**AIM OF THE TASK:** Would you return, word for word, the lines of the data below from the line with "(* ===== verification/ATreeCorrect.v ===== *)" through the line with "(** The tree", and no others?

**Dataset entries:**
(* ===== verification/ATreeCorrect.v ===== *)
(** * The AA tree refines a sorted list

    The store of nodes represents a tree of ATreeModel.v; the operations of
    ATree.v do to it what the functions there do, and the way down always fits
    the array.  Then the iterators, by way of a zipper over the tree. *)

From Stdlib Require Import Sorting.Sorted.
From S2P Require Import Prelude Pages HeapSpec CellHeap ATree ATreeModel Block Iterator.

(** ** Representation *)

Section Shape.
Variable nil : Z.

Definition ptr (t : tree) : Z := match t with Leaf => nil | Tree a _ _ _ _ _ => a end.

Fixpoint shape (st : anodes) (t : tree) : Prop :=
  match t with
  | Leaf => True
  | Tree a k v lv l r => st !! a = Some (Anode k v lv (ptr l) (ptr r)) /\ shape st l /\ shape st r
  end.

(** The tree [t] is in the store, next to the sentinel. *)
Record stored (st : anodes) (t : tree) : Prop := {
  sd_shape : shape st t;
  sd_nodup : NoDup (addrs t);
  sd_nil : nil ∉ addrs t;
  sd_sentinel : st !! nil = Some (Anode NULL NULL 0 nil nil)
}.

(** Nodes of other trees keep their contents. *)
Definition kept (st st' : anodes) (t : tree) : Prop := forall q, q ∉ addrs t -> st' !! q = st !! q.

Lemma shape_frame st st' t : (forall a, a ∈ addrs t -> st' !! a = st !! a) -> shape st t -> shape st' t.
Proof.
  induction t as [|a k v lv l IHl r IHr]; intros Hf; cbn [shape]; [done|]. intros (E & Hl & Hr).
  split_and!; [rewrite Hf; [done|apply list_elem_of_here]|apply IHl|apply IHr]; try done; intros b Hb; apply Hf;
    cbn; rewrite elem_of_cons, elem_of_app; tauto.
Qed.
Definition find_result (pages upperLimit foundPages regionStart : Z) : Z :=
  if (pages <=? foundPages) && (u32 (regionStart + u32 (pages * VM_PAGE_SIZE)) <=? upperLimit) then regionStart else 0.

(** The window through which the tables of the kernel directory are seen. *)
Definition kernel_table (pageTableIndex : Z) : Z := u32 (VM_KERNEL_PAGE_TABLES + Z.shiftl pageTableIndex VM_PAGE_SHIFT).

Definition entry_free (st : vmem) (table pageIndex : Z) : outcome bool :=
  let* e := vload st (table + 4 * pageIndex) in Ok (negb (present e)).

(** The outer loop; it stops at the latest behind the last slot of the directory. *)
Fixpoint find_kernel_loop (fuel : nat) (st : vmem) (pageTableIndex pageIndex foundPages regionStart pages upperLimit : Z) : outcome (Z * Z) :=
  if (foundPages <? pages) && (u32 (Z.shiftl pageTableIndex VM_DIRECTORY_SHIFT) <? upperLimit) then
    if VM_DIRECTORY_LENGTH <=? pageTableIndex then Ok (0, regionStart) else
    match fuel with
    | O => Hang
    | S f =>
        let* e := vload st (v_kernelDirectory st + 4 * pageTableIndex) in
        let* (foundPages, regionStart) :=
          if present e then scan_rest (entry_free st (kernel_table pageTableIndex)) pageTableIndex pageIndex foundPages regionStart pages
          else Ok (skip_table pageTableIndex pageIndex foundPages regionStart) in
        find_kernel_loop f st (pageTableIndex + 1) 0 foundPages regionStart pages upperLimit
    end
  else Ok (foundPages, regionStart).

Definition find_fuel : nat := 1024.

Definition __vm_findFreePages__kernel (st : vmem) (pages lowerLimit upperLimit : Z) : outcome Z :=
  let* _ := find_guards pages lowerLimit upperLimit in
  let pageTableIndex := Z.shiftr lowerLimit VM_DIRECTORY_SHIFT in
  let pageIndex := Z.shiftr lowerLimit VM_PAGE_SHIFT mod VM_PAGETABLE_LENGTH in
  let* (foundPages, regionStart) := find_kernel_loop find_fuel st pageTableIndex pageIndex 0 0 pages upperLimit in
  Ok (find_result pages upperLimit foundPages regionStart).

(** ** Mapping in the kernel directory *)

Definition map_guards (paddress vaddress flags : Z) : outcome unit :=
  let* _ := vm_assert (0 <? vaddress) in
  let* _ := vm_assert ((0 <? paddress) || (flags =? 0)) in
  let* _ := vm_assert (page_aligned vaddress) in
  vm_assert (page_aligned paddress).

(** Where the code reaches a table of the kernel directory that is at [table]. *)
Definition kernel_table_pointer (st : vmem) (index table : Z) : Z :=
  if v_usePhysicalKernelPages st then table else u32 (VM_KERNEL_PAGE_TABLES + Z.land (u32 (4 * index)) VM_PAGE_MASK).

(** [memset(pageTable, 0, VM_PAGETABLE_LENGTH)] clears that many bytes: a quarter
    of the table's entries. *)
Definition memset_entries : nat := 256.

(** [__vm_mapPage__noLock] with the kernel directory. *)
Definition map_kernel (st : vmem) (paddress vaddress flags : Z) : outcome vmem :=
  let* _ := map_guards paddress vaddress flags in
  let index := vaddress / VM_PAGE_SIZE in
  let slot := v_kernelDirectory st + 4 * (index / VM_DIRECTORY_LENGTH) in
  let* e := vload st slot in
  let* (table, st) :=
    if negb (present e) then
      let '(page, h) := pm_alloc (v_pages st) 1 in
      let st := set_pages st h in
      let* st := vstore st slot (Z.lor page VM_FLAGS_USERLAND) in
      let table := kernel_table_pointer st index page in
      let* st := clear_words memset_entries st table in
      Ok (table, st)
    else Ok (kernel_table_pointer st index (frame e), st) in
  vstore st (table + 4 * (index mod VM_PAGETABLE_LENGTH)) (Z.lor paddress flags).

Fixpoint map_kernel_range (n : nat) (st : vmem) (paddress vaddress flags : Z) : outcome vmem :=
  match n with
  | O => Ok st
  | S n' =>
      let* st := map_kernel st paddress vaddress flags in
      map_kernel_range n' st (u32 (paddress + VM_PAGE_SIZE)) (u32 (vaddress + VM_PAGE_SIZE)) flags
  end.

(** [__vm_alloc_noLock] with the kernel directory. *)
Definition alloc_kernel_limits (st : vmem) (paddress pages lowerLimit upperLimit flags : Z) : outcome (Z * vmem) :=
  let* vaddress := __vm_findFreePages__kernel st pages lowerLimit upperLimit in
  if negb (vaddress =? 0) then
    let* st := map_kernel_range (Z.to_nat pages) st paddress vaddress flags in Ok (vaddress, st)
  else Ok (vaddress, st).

* * *

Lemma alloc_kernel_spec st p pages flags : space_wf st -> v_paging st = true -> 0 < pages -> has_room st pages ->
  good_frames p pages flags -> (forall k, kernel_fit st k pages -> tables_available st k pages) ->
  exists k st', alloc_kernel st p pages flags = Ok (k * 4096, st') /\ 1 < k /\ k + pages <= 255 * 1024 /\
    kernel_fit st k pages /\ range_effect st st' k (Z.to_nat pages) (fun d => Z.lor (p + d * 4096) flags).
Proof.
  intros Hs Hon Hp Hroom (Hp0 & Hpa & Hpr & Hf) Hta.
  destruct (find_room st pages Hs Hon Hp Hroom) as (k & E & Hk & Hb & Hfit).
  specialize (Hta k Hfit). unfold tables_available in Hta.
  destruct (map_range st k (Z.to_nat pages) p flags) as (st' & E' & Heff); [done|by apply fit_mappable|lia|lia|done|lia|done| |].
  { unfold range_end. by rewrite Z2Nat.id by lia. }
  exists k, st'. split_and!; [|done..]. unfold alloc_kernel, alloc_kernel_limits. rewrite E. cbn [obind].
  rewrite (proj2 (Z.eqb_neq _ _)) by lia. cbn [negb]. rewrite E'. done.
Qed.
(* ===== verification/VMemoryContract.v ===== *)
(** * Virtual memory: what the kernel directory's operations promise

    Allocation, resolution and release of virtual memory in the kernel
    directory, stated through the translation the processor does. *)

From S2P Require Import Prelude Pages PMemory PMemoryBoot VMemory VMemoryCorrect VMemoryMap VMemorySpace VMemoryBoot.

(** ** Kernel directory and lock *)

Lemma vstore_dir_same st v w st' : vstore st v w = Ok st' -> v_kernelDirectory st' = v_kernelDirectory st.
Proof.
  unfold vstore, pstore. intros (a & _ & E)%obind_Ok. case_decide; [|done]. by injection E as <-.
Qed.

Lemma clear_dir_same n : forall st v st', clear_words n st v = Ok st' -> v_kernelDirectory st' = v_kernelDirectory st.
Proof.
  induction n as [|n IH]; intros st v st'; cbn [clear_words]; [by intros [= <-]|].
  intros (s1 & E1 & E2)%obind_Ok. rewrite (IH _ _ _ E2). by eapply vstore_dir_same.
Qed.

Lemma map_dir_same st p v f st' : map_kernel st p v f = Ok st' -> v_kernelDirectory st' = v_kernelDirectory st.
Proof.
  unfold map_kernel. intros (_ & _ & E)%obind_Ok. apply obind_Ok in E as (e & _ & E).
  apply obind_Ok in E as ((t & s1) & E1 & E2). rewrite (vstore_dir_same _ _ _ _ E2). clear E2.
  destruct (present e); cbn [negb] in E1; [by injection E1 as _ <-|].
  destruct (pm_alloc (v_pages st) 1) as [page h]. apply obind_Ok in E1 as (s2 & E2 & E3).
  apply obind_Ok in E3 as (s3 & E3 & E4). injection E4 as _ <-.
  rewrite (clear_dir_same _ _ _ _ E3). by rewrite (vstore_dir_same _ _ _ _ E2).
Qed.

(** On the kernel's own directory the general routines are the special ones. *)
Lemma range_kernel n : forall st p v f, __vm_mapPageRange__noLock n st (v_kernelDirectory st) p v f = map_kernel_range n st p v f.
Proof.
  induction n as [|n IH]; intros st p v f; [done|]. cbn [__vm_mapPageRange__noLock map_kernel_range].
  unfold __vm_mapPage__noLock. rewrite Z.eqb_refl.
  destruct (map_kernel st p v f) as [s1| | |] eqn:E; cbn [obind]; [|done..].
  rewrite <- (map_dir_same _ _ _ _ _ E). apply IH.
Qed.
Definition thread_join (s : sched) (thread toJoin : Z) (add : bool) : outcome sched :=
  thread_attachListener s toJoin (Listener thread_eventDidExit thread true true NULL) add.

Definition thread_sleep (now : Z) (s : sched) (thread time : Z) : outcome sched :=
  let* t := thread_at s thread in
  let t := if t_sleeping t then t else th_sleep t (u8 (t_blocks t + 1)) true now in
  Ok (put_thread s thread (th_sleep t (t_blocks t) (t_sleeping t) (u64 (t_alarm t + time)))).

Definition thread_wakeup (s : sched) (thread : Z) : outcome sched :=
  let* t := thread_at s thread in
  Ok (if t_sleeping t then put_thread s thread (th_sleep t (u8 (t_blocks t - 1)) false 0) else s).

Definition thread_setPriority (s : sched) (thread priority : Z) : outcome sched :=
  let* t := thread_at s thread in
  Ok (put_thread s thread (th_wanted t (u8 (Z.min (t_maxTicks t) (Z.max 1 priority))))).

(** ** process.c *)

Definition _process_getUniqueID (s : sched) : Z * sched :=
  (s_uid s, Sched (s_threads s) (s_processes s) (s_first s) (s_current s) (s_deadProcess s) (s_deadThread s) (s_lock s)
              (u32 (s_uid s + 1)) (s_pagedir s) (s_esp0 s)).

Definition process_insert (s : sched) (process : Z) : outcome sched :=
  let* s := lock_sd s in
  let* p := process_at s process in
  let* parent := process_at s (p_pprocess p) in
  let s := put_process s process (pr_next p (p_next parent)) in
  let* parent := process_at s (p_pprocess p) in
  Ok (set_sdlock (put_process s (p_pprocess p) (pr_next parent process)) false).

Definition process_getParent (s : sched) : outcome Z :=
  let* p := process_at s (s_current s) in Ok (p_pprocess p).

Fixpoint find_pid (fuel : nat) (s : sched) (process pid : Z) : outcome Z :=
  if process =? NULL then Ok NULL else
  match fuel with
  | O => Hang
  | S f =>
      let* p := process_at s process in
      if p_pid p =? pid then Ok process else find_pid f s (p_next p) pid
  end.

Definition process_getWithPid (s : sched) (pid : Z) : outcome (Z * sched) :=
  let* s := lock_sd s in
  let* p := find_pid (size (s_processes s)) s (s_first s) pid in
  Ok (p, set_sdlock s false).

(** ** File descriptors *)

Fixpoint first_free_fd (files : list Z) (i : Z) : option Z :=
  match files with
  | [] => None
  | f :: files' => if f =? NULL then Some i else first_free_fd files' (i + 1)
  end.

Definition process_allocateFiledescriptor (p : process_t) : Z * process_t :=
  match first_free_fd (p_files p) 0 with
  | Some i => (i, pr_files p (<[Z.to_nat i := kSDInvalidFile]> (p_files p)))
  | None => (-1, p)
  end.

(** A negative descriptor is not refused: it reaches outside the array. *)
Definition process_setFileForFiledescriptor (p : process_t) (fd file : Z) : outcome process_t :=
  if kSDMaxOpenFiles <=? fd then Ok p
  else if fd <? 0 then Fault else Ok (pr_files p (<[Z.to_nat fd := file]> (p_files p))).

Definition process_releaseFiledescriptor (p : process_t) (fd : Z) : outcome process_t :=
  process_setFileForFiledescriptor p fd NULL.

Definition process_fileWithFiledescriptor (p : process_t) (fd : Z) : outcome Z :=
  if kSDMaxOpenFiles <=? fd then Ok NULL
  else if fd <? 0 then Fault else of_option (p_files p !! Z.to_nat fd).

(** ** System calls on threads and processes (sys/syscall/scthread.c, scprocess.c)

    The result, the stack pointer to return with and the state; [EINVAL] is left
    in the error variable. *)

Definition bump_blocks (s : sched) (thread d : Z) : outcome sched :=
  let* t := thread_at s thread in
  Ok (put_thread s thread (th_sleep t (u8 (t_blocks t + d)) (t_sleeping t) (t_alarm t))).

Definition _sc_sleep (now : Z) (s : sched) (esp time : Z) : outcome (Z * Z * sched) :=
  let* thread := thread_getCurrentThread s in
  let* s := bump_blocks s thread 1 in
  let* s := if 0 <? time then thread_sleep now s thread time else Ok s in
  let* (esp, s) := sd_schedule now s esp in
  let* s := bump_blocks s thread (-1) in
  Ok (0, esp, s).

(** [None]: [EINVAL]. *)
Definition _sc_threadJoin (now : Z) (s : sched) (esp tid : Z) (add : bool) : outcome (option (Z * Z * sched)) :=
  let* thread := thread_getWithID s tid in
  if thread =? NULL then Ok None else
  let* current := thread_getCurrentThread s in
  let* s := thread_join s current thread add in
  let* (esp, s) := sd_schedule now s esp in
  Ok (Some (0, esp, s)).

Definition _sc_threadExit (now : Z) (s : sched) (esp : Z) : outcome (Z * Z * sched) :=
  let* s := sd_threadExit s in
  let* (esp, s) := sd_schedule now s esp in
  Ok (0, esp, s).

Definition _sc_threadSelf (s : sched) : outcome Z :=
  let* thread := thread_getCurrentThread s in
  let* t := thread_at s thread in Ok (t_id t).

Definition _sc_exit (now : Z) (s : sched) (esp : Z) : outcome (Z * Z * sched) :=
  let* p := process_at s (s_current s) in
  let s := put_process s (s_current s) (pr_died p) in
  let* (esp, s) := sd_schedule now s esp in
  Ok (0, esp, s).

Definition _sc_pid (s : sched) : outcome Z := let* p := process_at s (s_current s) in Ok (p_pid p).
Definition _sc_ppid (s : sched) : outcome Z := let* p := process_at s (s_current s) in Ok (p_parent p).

---

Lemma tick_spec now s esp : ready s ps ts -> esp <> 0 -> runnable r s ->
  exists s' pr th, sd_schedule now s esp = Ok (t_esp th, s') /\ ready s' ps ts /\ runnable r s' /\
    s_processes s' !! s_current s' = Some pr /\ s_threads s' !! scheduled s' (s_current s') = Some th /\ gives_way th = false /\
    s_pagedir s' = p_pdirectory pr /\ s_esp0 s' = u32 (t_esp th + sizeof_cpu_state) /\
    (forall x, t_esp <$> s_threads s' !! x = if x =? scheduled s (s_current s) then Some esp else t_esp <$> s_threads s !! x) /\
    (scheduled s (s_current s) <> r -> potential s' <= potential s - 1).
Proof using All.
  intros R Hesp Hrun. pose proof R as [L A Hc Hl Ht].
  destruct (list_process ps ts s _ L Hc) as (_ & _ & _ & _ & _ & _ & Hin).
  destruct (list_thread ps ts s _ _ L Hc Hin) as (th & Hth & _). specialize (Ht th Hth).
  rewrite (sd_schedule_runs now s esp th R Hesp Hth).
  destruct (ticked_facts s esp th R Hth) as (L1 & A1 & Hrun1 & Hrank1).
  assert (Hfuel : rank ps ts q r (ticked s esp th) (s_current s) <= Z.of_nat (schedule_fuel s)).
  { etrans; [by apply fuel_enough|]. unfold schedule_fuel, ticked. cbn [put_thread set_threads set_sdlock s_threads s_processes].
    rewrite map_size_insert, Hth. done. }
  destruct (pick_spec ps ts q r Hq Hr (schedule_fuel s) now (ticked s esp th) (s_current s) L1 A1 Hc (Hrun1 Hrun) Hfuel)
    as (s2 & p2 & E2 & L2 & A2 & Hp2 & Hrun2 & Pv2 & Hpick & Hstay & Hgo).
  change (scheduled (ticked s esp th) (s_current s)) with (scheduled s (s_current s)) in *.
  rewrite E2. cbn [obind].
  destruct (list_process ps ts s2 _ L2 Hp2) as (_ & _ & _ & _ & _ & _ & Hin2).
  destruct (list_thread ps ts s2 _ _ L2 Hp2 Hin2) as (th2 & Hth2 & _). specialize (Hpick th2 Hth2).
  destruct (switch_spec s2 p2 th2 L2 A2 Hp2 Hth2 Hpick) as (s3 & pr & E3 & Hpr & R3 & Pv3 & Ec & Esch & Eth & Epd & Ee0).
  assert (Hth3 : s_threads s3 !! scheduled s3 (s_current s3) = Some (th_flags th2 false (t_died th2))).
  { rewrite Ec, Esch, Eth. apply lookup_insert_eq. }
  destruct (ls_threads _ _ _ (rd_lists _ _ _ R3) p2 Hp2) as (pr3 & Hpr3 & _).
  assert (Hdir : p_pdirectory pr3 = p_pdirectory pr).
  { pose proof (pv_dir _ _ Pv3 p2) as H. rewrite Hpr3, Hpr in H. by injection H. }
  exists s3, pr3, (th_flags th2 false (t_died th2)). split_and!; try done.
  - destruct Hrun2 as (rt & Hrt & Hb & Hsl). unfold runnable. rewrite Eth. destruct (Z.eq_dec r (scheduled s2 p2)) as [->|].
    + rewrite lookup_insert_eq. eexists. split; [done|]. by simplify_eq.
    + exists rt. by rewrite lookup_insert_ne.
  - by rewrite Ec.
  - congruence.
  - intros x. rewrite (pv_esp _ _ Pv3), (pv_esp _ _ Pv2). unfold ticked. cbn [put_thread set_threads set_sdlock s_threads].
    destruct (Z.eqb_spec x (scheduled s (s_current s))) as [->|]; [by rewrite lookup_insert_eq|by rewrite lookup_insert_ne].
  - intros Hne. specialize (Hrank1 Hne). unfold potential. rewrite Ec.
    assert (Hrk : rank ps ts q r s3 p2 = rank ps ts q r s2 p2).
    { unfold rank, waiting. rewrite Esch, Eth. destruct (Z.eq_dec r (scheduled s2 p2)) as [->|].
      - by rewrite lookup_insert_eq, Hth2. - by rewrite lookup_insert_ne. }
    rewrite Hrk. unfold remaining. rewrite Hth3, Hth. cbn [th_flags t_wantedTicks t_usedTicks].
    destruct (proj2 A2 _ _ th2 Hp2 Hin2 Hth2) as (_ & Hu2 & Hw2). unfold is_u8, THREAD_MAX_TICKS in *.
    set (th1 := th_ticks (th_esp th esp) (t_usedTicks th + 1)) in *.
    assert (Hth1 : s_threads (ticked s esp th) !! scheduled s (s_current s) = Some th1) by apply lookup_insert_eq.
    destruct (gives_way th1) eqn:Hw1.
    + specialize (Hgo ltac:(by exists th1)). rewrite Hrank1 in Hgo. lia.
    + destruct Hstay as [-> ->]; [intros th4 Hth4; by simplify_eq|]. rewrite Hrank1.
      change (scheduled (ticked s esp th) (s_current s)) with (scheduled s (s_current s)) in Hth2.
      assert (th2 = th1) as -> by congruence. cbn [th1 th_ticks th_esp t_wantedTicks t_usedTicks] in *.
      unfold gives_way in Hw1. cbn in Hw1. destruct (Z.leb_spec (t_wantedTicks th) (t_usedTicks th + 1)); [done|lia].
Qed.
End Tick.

**RESPONSE AREA:**
(* ===== verification/ATreeCorrect.v ===== *)
(** * The AA tree refines a sorted list

    The store of nodes represents a tree of ATreeModel.v; the operations of
    ATree.v do to it what the functions there do, and the way down always fits
    the array.  Then the iterators, by way of a zipper over the tree. *)

From Stdlib Require Import Sorting.Sorted.
From S2P Require Import Prelude Pages HeapSpec CellHeap ATree ATreeModel Block Iterator.

(** ** Representation *)

Section Shape.
Variable nil : Z.

Definition ptr (t : tree) : Z := match t with Leaf => nil | Tree a _ _ _ _ _ => a end.

Fixpoint shape (st : anodes) (t : tree) : Prop :=
  match t with
  | Leaf => True
  | Tree a k v lv l r => st !! a = Some (Anode k v lv (ptr l) (ptr r)) /\ shape st l /\ shape st r
  end.

(** The tree [t] is in the store, next to the sentinel. *)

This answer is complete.